VANCOUVER, BC — British Columbians looking to harness the sun to lower their energy bills are facing a shifting landscape. Following a recent decision by the British Columbia Utilities Commission (BCUC) in March, BC Hydro is officially overhauling how it compensates homeowners who generate their own electricity.
Starting July 1, 2026, the long-standing "Net Metering" program will permanently close to new applicants, making way for the new Self-Generation Service.
While installing solar panels will still save homeowners money, the strategy for maximizing those savings is about to change dramatically. Here is what you need to know about the new rules.
The End of the "Free Battery"
For years, the Net Metering program acted like a massive, free battery for solar owners. If your roof generated extra power in the summer, you sent it to the grid in exchange for energy credits. In the dark days of winter, you could redeem those credits to pull power back from the grid at a perfect 1-to-1 ratio.
Under the new Self-Generation Service, that 1-to-1 energy banking is gone, replaced by a monetary buy-and-sell system.
BC Hydro will now buy your excess solar power at a flat rate of 10 cents per kilowatt-hour (kWh), crediting your bill directly. However, when the sun goes down and you need to pull power from the grid, you will buy it back at standard retail rates—currently between 11.87 and 14.08 cents per kWh (or 12.7 cents if you are on a flat rate plan).
What This Means for Your Monthly Bill
For the average homeowner, this creates a "buy/sell spread." Every time you send a unit of power to the grid and pull it back later, you can lose up to 4 cents in the exchange.
Under the new framework, running heavy appliances like dishwashers, washing machines, or electric vehicle chargers during the middle of the day will yield the biggest financial returns. The goal is now about maximizing self-consumption—using the power you generate in real-time.
The Rationale: Fairness and Cost-Shifting
The shift away from Net Metering has been a point of contention for some solar advocates, but BC Hydro argues the change is a necessary correction to protect the broader public. Because the electrical grid is not free to operate, allowing solar owners to use it as a 1-to-1 storage system effectively shifted the cost of maintaining power lines, transformers, and infrastructure onto neighbors without solar panels.
In its final argument to the regulator, BC Hydro outlined the necessity of the overhaul, pointing to the rapid, unsustainable growth of the old model:
"What was initially a small and relatively niche program has grown, such that in recent years customers are increasingly installing self-generation and participating in the service. While BC Hydro supports this growth, the increasing level of participation under the current rate structure is forecast to lead to material cost-shifting between participating and non-participating customers.

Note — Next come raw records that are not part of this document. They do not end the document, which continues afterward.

(* ===== verification/Wire.v ===== *)
(** * The wire protocol (PROTOCOL.md)

    The frames of the protocol as data, with their encodings and decodings:
    the reference the server's hand-written buffer code is compared with.  A
    frame on the wire is the payload's length (4 bytes, big-endian) followed by
    the payload; [payload[0]] is the message type.  [Codec] is the interface:
    an encoder and a decoder that inverts it. *)

From Stdlib Require Import ZArith Lia.
From S2P Require Import Prelude PyStruct.

Open Scope Z_scope.

Definition MSG_JOIN : Z := 0x01.
Definition MSG_MOVE : Z := 0x02.
Definition MSG_JOINED : Z := 0x81.
Definition MSG_SNAPSHOT : Z := 0x82.

(** Max accepted frame: 1 MiB. *)
Definition MAX_FRAME : Z := Z.shiftl 1 20.

(** ** Codecs *)

(** [wf a] says the fields fit the widths the protocol gives them. *)
Class Codec (A : Type) := {
  wf : A -> Prop;
  encode : A -> bytes;
  decode : bytes -> option A;
  decode_encode a : wf a -> decode (encode a) = Some a;
}.

(** Fields of given widths, one after the other. *)
Definition fields (cs : list code) (vs : list Z) : bytes :=
  concat (zip_with (fun c v => be_pack (code_size c) v) cs vs).

Lemma length_fields cs vs : length cs = length vs -> length (fields cs vs) = calcsize cs.
Proof.
  revert vs. induction cs as [|c cs IH]; intros [|v vs] H; try done.
  unfold fields in *. cbn. rewrite length_app, length_be_pack, (IH vs) by (cbn in H; lia). done.
Qed.

Definition fields_wf (cs : list code) (vs : list Z) : Prop :=
  Forall2 (fun c v => fits c v = true) cs vs.

Lemma unpack_all_fields cs vs rest :
  fields_wf cs vs -> unpack_all cs (fields cs vs ++ rest) = vs.
Proof. apply unpack_all_pack. Qed.

Lemma pack_fields cs vs : fields_wf cs vs -> pack cs vs = Ok (fields cs vs).
Proof. apply pack_ok. Qed.

(** ** Client to server *)

Inductive client_msg :=
  | Join (room_id : Z)
  | Move (seq dx dy : Z).

Definition client_wf (m : client_msg) : Prop :=
  match m with
  | Join r => fields_wf [CI] [r]
  | Move s dx dy => fields_wf [CI; Ch; Ch] [s; dx; dy]
  end.

Definition encode_client (m : client_msg) : bytes :=
  match m with
  | Join r => byte_of_Z MSG_JOIN :: fields [CI] [r]
  | Move s dx dy => byte_of_Z MSG_MOVE :: fields [CI; Ch; Ch] [s; dx; dy]
  end.

Definition decode_client (payload : bytes) : option client_msg :=
  match payload with
  | [] => None
  | t :: body =>
      if (Z_of_byte t =? MSG_JOIN) && (4 <=? Z.of_nat (length body)) then
        match unpack_all [CI] body with [r] => Some (Join r) | _ => None end
      else if (Z_of_byte t =? MSG_MOVE) && (8 <=? Z.of_nat (length body)) then
        match unpack_all [CI; Ch; Ch] body with
        | [s; dx; dy] => Some (Move s dx dy) | _ => None end
      else None
  end.

Lemma decode_encode_client m : client_wf m -> decode_client (encode_client m) = Some m.
Proof.
  destruct m as [r|s dx dy]; intros H; unfold decode_client, encode_client.
  - rewrite length_fields by done.
    pose proof (unpack_all_fields _ _ [] H) as Hu. rewrite app_nil_r in Hu.
    by rewrite Hu.
  - rewrite length_fields by done.
    pose proof (unpack_all_fields _ _ [] H) as Hu. rewrite app_nil_r in Hu.
    by rewrite Hu.
Qed.

#[export] Instance client_codec : Codec client_msg := {
  wf := client_wf; encode := encode_client; decode := decode_client;
  decode_encode := decode_encode_client }.

(** ** Server to client *)

Record entry := mkEntry { e_pid : Z; e_x : Z; e_y : Z; e_seq : Z }.

Inductive server_msg :=
  | Joined (pid room_id : Z)
  | Snapshot (tick : Z) (entries : list entry).

Definition entry_codes : list code := [CI; Ci; Ci; CI].
Definition entry_vals (e : entry) : list Z := [e_pid e; e_x e; e_y e; e_seq e].
Definition entry_wf (e : entry) : Prop := fields_wf entry_codes (entry_vals e).

Definition encode_entry (e : entry) : bytes := fields entry_codes (entry_vals e).

Definition decode_entry (bs : bytes) : option entry :=
  match unpack_all entry_codes bs with
  | [p; x; y; s] => Some (mkEntry p x y s) | _ => None end.

Definition server_wf (m : server_msg) : Prop :=
  match m with
  | Joined p r => fields_wf [CI; CI] [p; r]
  | Snapshot t es =>
      fields_wf [CI; CH] [t; Z.of_nat (length es)] /\ Forall entry_wf es
  end.

Definition encode_server (m : server_msg) : bytes :=
  match m with
  | Joined p r => byte_of_Z MSG_JOINED :: fields [CI; CI] [p; r]
  | Snapshot t es =>
      byte_of_Z MSG_SNAPSHOT :: fields [CI; CH] [t; Z.of_nat (length es)]
        ++ concat (encode_entry <$> es)
  end.

(** Exactly [n] entries of 16 bytes each. *)
Fixpoint decode_entries (n : nat) (bs : bytes) : option (list entry) :=
  match n with
  | O => match bs with [] => Some [] | _ => None end
  | S n' =>
      if decide (16 <= length bs)%nat then
        e ← decode_entry (take 16 bs); es ← decode_entries n' (drop 16 bs); Some (e :: es)
      else None
  end.

Definition decode_server (payload : bytes) : option server_msg :=
  match payload with
  | [] => None
  | t :: body =>
      if Z_of_byte t =? MSG_JOINED then
        if decide (length body = 8%nat) then
          match unpack_all [CI; CI] body with [p; r] => Some (Joined p r) | _ => None end
        else None
      else if Z_of_byte t =? MSG_SNAPSHOT then
        if decide (6 <= length body)%nat then
          match unpack_all [CI; CH] body with
          | [tick; n] => Snapshot tick <$> decode_entries (Z.to_nat n) (drop 6 body)
          | _ => None
          end
        else None
      else None
  end.

Lemma length_encode_entry e : length (encode_entry e) = 16%nat.
Proof. by apply length_fields. Qed.

Lemma decode_encode_entry e : entry_wf e -> decode_entry (encode_entry e) = Some e.
Proof.
  intros H. unfold decode_entry, encode_entry.
  pose proof (unpack_all_fields _ _ [] H) as Hu. rewrite app_nil_r in Hu.
  rewrite Hu. by destruct e.
Qed.

Lemma decode_encode_entries es :
  Forall entry_wf es ->
  decode_entries (length es) (concat (encode_entry <$> es)) = Some es.
Proof.
  induction 1 as [|e es He Hes IH]; [done|]. cbn [length decode_entries fmap list_fmap concat].
  pose proof (length_encode_entry e) as Hl.
  rewrite decide_True by (rewrite length_app; lia).
  rewrite <- Hl, take_app_length, drop_app_length.
  rewrite decode_encode_entry by done. cbn. by rewrite IH.
Qed.

Lemma decode_encode_server m : server_wf m -> decode_server (encode_server m) = Some m.
Proof.
  destruct m as [p r|t es]; cbn [server_wf]; intros H; unfold decode_server, encode_server.
  - pose proof (unpack_all_fields _ _ [] H) as Hu. rewrite app_nil_r in Hu.
    rewrite length_fields, Hu by done. done.
  - destruct H as [H Hes]. rewrite length_app, length_fields by done.
    rewrite unpack_all_fields by done.
    replace (drop 6 _) with (concat (encode_entry <$> es)).
    + rewrite Nat2Z.id, decode_encode_entries by done. done.
    + symmetry. replace 6%nat with (length (fields [CI; CH] [t; Z.of_nat (length es)]))
        by by apply length_fields. apply drop_app_length.
Qed.

#[export] Instance server_codec : Codec server_msg := {
  wf := server_wf; encode := encode_server; decode := decode_server;
  decode_encode := decode_encode_server }.

(** ** Framing *)

Definition frame (payload : bytes) : bytes := be_pack 4 (Z.of_nat (length payload)) ++ payload.

(** The complete frames at the front of a byte stream, as payloads, and the
    bytes that remain; lengths of 0 or above [MAX_FRAME] stop the parse. *)
Fixpoint parse_frames (fuel : nat) (bs : bytes) : list bytes * bytes :=
  match fuel with
  | O => ([], bs)
  | S fuel =>
      let n := be_unpack (take 4 bs) in
      if decide ((4 <= length bs)%nat /\ 0 < n <= MAX_FRAME /\ n <= Z.of_nat (length bs) - 4)
      then let '(ps, rest) := parse_frames fuel (drop (4 + Z.to_nat n) bs) in
           (take (Z.to_nat n) (drop 4 bs) :: ps, rest)
      else ([], bs)
  end.

Lemma parse_frames_frame fuel p bs :
  0 < Z.of_nat (length p) <= MAX_FRAME ->
  parse_frames (S fuel) (frame p ++ bs) =
  let '(ps, rest) := parse_frames fuel bs in (p :: ps, rest).
Proof.
  intros Hp. cbn [parse_frames]. unfold frame. rewrite <- !app_assoc.
  pose proof (length_be_pack 4 (Z.of_nat (length p))) as Hl.
  assert (MAX_FRAME = 1048576) as HM by reflexivity. rewrite HM in *.
  assert (take 4 (be_pack 4 (Z.of_nat (length p)) ++ p ++ bs) = be_pack 4 (Z.of_nat (length p)))
    as -> by (rewrite <- Hl at 1; apply take_app_length).
  rewrite be_unpack_pack. change (2 ^ (8 * Z.of_nat 4)) with 4294967296.
  rewrite Z.mod_small by lia. rewrite Nat2Z.id.
  rewrite decide_True by (rewrite !length_app, Hl; lia).
  assert (drop 4 (be_pack 4 (Z.of_nat (length p)) ++ p ++ bs) = p ++ bs) as Hd
    by (rewrite <- Hl at 1; apply drop_app_length).
  rewrite <- drop_drop, Hd, take_app_length, drop_app_length. done.
Qed.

"BC Hydro now seeks approval from the BCUC ... to update its net metering service so that its continued growth is sustainable and fair for all customers."
The Rise of the Home Battery
This structural shift in pricing changes the math on home battery storage. Previously viewed primarily as luxury items for backup power during outages, batteries are now becoming essential financial tools.
By storing excess daytime solar power in a home battery (like a Tesla Powerwall), homeowners can use that free energy at night, entirely bypassing BC Hydro's retail markup. To help ease this transition, BC Hydro recently introduced substantial rebates, offering homeowners up to $10,000 for installing combined solar and battery systems.
Are Existing Solar Owners Affected?
If you already have solar panels on your roof, your immediate future depends on whether you took advantage of recent BC Hydro rebates:
The 10-Year Grandfathering Rule: If you installed your system without receiving a BC Hydro rebate, your current Net Metering status is protected. You will remain on the 1-to-1 banking system for 10 years from the date your system was originally connected.
The Rebate Catch: If you accepted a BC Hydro solar rebate, that money came with strings attached. Accepting the rebate acts as an agreement to the new rules, meaning your home will automatically transition to the new 10-cent Self-Generation rate on July 1, 2026.
The Opt-Out Clause: Homeowners who received a rebate before the March 24, 2026, BCUC decision have a brief window to change their minds. By repaying the rebate in full before June 30, 2026, they can buy their way back into the 10-year grandfathering period.
Larger Systems Now Welcome
While the compensation rate is dropping, the program is expanding in other ways. BC Hydro is increasing the allowable size of solar setups. Systems can now inject up to 100 kW per phase back to the grid, a major win for farms and commercial buildings on three-phase power that want to offset heavy operational costs.
Additionally, a new "Community Generation" option will soon allow apartment strata buildings to install large shared arrays and split the financial credits among the residents.
As the July 1 implementation date approaches, the message to BC homeowners is clear: solar is still a smart investment, but the days of using the grid as a free storage unit are over. Moving forward, the most cost-effective homes will be the ones that can catch the sun—and keep it.